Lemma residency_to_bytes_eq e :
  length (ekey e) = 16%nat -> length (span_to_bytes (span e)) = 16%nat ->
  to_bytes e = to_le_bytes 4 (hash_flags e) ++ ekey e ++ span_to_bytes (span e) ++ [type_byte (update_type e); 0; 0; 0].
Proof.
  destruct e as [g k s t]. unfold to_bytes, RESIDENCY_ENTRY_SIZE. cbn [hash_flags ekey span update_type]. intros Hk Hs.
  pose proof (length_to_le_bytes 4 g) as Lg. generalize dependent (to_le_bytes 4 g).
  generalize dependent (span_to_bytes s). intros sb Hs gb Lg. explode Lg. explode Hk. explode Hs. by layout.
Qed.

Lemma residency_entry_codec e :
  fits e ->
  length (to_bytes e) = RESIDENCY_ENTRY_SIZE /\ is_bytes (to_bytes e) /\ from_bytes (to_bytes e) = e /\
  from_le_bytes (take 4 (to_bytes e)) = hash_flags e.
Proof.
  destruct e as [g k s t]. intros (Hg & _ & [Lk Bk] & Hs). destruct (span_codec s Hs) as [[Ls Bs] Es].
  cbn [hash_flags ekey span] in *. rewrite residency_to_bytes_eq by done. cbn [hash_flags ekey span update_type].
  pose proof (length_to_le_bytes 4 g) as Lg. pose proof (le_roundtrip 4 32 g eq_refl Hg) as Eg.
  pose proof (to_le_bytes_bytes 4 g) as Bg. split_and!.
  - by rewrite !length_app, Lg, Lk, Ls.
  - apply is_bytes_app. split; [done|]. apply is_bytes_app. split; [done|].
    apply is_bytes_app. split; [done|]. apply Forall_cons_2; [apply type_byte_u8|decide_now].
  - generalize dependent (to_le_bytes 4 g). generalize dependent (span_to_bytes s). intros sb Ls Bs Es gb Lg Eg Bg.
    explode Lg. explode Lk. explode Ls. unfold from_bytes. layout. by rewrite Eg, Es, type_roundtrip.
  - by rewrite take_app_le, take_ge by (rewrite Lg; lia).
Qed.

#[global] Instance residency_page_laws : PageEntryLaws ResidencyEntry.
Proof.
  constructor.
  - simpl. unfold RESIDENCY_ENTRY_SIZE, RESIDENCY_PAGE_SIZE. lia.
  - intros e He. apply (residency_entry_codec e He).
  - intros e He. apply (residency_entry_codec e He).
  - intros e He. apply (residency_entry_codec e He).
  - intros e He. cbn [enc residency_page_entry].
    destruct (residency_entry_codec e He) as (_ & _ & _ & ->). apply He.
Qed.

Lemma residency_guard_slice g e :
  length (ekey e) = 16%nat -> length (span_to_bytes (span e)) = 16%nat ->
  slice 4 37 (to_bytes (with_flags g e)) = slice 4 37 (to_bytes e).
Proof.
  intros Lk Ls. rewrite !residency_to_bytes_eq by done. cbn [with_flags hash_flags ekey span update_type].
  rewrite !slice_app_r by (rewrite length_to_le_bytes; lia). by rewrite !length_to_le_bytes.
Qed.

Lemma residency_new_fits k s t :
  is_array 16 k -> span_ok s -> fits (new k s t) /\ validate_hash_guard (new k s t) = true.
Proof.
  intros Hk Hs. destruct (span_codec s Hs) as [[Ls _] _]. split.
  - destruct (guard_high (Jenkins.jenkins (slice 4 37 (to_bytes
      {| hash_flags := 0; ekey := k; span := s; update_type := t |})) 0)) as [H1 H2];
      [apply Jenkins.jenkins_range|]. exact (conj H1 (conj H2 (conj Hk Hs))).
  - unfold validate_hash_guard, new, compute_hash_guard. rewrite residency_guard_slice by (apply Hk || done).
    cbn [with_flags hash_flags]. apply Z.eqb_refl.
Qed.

_____

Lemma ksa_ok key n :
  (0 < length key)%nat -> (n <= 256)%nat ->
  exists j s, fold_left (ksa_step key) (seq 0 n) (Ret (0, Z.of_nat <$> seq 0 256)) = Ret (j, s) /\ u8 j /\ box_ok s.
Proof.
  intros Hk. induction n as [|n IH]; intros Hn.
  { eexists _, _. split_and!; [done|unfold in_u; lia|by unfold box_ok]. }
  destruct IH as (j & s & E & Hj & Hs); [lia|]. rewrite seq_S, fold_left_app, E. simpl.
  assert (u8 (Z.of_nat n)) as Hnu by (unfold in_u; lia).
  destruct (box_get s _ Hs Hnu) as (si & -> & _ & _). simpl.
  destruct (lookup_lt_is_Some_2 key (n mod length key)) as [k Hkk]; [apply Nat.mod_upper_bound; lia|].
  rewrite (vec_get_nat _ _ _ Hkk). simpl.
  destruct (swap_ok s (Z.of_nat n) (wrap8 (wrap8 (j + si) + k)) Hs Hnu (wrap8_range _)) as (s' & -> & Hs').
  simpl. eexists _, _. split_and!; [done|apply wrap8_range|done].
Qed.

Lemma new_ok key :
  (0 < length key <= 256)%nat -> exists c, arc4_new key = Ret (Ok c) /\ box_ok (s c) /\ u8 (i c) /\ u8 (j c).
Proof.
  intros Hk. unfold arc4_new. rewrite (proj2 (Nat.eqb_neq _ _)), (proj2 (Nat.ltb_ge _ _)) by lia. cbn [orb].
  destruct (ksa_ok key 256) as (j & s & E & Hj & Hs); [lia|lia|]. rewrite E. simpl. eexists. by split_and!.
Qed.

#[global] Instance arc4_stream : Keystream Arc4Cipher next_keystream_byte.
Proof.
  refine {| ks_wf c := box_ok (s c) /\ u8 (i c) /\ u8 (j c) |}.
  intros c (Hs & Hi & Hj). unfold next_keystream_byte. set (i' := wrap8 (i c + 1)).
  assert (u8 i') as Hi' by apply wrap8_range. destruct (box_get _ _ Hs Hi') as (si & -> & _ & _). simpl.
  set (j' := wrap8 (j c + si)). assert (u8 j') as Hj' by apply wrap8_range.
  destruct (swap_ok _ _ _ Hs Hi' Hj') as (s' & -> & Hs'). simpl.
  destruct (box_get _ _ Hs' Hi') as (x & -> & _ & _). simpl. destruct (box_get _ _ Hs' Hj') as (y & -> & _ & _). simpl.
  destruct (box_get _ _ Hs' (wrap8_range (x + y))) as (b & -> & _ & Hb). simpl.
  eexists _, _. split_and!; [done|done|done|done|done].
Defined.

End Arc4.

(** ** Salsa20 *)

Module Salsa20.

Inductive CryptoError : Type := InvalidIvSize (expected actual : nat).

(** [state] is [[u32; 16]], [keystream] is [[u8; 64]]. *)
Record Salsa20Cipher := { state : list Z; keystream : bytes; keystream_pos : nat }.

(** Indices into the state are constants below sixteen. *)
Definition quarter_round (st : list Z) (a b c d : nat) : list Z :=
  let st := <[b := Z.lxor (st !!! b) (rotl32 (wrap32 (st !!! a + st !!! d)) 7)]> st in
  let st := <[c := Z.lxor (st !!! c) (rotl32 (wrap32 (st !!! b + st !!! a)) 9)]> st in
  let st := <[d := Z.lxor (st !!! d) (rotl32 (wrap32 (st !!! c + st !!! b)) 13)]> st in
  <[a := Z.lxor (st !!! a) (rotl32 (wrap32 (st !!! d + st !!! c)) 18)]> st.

_____

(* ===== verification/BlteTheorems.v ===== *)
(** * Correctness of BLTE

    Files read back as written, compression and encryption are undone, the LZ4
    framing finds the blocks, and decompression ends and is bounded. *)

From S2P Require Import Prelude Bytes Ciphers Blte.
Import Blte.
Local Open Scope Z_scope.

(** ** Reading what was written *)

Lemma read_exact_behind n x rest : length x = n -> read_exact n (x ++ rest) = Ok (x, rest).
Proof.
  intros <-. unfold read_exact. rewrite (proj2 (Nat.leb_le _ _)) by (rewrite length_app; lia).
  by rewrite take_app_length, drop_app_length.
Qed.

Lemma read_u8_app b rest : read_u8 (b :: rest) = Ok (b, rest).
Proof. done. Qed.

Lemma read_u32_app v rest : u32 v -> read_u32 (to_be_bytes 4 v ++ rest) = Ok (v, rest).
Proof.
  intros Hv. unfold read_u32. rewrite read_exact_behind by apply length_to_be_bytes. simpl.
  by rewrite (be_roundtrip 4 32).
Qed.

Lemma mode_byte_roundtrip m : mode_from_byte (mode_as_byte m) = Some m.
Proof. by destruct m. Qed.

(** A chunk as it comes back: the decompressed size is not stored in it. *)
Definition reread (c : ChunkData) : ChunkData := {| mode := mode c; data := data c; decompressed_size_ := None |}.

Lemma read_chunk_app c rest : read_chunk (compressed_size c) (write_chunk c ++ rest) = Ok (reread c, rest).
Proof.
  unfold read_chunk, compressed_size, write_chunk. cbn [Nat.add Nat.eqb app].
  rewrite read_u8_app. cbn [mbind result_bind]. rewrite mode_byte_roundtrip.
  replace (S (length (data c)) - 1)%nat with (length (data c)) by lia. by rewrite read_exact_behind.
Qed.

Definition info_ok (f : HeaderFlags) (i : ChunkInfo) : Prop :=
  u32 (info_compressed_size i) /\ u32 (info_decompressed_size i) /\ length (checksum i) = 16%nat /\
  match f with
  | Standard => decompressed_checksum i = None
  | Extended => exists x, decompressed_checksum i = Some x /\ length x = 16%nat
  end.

_____

| PROBLEM |
Among the lines above, find those holding "reread" and copy each one.

| EXPECTED ANSWER |
Definition reread (c : ChunkData) : ChunkData := {| mode := mode c; data := data c; decompressed_size_ := None |}.
Lemma read_chunk_app c rest : read_chunk (compressed_size c) (write_chunk c ++ rest) = Ok (reread c, rest).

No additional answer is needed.